- _ABOUT THIS TASK_:
Every line of the records below from the line with "- Strings are" up to and including the line with "Definition Qneg (q" must be reproduced exactly, and no line outside that range.

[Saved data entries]
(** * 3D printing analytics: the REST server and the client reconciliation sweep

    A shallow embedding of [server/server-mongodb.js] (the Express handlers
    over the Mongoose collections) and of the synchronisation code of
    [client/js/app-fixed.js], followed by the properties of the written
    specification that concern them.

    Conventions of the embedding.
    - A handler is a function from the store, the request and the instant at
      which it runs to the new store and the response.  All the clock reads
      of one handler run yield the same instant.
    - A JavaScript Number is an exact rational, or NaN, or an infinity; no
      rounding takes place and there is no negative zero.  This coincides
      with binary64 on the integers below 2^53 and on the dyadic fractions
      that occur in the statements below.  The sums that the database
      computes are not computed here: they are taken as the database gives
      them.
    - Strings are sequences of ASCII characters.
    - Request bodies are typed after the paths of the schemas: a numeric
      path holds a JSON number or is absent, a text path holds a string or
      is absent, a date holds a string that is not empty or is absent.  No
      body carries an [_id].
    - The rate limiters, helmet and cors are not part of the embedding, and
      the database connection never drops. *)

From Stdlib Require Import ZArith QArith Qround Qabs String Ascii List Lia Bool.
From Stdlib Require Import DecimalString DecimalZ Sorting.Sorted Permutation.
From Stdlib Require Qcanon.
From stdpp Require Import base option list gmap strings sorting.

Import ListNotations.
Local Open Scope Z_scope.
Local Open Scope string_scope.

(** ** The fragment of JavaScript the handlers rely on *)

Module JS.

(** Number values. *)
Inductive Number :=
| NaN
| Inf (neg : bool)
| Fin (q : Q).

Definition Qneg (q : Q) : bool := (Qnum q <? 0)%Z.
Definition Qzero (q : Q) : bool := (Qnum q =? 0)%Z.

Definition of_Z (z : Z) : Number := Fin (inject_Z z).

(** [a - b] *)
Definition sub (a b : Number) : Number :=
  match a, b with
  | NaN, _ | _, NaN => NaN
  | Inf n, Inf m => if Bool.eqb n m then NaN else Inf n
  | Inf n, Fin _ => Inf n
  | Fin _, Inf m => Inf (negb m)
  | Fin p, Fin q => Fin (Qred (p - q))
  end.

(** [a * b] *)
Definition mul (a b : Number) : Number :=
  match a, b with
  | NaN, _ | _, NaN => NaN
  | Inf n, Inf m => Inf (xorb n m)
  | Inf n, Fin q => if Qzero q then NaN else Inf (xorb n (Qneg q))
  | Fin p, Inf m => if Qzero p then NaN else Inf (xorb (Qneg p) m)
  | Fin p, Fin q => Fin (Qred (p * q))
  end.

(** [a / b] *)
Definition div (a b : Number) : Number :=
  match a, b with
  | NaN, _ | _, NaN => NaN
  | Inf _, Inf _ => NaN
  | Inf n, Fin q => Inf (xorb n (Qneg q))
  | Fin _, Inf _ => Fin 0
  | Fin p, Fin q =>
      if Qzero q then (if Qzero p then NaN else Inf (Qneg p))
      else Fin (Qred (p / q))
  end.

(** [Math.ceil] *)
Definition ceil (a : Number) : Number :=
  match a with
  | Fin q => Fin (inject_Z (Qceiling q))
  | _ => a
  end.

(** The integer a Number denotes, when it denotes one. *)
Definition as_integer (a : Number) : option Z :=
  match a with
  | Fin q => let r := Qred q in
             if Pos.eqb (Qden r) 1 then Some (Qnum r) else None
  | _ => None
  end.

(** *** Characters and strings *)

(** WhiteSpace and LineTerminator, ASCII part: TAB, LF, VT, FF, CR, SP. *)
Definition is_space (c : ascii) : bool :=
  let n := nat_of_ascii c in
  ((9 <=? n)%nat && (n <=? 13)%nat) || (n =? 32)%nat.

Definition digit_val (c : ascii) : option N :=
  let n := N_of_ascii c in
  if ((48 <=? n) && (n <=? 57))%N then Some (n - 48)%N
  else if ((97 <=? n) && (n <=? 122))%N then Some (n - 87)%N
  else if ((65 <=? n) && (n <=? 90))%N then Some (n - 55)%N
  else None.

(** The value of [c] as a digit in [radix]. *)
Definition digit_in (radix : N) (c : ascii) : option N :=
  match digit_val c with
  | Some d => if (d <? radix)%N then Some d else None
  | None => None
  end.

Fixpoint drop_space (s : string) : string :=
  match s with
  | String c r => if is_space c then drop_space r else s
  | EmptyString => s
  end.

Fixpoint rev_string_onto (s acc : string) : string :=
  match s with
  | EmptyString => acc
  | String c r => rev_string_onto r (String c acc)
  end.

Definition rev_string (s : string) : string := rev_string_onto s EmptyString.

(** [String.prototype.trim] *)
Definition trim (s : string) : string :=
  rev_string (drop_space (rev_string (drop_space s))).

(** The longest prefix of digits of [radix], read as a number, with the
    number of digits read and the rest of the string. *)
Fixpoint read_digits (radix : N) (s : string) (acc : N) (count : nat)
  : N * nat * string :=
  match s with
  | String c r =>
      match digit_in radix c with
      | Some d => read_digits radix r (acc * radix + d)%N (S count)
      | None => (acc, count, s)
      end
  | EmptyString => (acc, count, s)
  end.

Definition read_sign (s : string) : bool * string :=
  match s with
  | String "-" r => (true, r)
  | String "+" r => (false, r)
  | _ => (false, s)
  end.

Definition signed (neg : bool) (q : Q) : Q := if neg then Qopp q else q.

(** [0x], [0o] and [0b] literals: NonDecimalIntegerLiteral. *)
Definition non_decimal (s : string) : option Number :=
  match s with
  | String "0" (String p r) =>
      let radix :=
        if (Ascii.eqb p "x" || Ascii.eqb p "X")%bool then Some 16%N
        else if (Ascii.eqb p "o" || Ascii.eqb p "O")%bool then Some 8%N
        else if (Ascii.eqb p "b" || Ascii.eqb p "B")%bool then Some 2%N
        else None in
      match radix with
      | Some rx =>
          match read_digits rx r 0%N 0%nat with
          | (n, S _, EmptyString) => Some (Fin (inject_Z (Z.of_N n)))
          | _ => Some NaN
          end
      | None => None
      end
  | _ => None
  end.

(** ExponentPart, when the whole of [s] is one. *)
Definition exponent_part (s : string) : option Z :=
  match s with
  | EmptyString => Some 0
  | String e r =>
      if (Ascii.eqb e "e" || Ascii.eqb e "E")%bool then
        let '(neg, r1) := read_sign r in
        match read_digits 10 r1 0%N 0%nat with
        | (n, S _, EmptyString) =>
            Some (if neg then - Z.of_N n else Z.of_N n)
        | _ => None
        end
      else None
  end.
...
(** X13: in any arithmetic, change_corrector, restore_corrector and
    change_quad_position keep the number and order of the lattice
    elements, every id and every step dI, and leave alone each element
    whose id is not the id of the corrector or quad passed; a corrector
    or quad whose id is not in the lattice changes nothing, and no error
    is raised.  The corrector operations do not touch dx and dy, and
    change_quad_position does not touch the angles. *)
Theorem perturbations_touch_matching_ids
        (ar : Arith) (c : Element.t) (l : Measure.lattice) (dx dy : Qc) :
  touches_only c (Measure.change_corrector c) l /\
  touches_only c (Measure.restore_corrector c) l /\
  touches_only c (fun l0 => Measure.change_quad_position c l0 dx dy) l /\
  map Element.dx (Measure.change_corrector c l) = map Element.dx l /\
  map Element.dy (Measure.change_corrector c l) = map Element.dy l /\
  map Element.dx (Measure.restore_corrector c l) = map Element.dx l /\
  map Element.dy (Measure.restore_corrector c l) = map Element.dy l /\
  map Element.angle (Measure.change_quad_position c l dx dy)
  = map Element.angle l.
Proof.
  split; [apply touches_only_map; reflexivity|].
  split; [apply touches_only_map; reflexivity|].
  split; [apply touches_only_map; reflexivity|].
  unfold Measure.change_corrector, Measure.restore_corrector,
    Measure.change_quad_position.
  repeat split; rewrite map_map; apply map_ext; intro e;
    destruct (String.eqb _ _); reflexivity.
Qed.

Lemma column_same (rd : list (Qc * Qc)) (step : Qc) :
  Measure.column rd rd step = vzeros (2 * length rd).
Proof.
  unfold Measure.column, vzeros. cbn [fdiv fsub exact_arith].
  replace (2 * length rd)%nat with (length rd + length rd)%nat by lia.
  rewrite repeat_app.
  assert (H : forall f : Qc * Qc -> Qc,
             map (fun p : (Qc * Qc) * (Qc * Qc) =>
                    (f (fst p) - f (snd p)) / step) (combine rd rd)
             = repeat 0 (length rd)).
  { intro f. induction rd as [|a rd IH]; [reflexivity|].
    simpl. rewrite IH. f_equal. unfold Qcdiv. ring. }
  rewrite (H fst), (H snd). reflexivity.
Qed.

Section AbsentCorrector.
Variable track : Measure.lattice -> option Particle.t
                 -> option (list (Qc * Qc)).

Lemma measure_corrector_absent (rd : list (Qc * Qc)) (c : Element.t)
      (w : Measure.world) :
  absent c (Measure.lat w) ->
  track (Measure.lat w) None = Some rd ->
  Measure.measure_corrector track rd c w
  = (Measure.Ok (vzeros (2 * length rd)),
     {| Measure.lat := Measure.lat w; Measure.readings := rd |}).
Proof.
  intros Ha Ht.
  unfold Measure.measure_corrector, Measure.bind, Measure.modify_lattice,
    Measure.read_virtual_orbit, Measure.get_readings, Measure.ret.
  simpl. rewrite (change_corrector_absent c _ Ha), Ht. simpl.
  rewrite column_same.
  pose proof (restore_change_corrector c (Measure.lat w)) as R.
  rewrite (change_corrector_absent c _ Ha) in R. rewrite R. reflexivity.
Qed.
---
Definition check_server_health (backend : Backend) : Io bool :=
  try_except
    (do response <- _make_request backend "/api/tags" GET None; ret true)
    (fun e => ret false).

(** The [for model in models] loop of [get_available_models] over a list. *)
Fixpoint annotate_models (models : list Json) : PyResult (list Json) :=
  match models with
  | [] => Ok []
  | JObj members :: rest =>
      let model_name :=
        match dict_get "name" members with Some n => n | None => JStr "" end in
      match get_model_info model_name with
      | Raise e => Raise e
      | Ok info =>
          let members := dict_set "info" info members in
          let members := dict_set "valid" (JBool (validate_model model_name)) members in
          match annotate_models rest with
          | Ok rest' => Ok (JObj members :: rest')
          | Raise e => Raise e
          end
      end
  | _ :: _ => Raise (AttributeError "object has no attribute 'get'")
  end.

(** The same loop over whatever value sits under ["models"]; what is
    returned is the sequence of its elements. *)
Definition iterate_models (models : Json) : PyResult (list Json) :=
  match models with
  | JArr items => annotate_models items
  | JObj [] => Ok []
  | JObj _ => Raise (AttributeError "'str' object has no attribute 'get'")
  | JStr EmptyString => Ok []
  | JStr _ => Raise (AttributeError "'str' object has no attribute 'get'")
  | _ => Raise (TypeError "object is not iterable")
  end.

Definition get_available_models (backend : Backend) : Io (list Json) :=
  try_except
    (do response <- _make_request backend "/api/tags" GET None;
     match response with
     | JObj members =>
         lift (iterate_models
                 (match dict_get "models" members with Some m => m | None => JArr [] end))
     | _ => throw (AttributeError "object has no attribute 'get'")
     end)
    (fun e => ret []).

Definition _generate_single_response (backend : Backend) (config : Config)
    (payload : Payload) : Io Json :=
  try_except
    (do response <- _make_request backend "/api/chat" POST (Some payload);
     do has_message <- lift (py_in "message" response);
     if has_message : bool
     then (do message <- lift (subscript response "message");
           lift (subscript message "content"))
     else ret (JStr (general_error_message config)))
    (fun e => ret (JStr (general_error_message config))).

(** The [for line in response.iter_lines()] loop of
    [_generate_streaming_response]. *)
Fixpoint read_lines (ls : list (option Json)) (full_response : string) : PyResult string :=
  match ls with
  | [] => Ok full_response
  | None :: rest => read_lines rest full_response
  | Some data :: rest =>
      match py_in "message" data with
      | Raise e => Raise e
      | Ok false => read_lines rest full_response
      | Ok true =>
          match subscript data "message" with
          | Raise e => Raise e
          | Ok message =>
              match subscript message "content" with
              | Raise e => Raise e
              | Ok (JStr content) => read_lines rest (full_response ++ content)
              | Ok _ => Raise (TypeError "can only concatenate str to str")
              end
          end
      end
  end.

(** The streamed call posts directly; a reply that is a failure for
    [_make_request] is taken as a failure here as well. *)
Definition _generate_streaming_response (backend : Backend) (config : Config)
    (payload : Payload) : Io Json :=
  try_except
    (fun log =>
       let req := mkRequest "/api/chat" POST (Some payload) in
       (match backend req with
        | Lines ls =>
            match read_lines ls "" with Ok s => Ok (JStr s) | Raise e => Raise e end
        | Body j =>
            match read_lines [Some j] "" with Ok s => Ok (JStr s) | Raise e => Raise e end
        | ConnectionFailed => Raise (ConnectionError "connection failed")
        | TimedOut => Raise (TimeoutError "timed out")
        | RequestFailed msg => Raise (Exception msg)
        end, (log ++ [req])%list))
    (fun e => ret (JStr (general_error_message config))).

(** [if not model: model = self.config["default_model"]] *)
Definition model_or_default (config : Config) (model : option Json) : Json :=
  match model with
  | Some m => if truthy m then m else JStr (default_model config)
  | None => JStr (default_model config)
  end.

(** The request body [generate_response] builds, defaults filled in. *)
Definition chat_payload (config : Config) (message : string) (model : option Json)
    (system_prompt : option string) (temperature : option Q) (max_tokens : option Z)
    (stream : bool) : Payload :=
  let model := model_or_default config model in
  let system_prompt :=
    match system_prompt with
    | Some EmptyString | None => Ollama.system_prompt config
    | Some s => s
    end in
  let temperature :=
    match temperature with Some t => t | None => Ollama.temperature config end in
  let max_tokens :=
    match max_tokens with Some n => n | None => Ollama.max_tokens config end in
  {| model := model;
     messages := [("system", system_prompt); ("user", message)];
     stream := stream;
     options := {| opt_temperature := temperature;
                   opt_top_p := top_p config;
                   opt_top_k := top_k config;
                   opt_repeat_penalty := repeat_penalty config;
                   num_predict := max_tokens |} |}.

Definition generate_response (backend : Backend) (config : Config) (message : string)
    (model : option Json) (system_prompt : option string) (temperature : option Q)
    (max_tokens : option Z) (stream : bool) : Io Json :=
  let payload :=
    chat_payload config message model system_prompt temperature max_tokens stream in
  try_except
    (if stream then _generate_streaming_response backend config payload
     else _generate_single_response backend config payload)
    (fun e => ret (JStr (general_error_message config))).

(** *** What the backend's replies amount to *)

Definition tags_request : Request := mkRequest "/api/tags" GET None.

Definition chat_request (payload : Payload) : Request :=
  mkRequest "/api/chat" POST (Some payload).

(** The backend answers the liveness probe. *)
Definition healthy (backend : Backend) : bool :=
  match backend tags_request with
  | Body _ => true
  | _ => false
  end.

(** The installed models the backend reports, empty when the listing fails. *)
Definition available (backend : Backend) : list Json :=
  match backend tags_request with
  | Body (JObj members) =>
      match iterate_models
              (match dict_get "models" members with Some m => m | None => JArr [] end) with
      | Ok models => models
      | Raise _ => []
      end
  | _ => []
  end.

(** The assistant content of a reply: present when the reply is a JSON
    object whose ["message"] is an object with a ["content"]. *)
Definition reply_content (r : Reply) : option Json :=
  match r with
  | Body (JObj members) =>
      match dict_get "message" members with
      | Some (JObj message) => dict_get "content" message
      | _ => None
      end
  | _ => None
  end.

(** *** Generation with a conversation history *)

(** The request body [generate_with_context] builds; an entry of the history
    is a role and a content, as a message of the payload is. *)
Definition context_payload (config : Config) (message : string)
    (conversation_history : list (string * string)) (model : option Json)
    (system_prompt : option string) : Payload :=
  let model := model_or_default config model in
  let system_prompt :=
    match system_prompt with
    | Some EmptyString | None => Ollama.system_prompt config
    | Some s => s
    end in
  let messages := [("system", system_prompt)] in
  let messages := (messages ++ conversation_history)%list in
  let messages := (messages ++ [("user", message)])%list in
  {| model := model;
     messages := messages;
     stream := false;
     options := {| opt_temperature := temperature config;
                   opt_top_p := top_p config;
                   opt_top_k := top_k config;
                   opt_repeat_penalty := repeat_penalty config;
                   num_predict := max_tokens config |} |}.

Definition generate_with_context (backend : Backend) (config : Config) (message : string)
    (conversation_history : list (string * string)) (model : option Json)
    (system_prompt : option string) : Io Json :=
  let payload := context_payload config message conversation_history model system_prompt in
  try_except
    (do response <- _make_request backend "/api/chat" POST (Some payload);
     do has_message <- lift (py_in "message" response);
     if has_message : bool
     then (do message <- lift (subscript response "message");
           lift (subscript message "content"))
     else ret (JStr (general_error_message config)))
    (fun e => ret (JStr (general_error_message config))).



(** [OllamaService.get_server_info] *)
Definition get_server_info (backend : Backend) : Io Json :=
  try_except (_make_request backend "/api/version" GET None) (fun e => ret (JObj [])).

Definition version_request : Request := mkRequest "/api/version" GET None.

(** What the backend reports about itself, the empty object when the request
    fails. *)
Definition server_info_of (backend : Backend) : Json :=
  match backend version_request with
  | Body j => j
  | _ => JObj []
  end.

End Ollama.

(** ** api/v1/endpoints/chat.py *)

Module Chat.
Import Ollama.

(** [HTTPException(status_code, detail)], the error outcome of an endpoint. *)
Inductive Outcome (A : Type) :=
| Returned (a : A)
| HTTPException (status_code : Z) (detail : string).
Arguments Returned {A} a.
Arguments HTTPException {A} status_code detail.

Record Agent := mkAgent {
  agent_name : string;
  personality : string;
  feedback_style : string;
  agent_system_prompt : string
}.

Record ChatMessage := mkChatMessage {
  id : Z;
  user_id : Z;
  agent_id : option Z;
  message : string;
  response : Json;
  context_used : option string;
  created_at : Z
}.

- _YOUR SOLUTION_:
    - Strings are sequences of ASCII characters.
    - Request bodies are typed after the paths of the schemas: a numeric
      path holds a JSON number or is absent, a text path holds a string or
      is absent, a date holds a string that is not empty or is absent.  No
      body carries an [_id].
    - The rate limiters, helmet and cors are not part of the embedding, and
      the database connection never drops. *)

From Stdlib Require Import ZArith QArith Qround Qabs String Ascii List Lia Bool.
From Stdlib Require Import DecimalString DecimalZ Sorting.Sorted Permutation.
From Stdlib Require Qcanon.
From stdpp Require Import base option list gmap strings sorting.

Import ListNotations.
Local Open Scope Z_scope.
Local Open Scope string_scope.

(** ** The fragment of JavaScript the handlers rely on *)

Module JS.

(** Number values. *)
Inductive Number :=
| NaN
| Inf (neg : bool)
| Fin (q : Q).

Definition Qneg (q : Q) : bool := (Qnum q <? 0)%Z.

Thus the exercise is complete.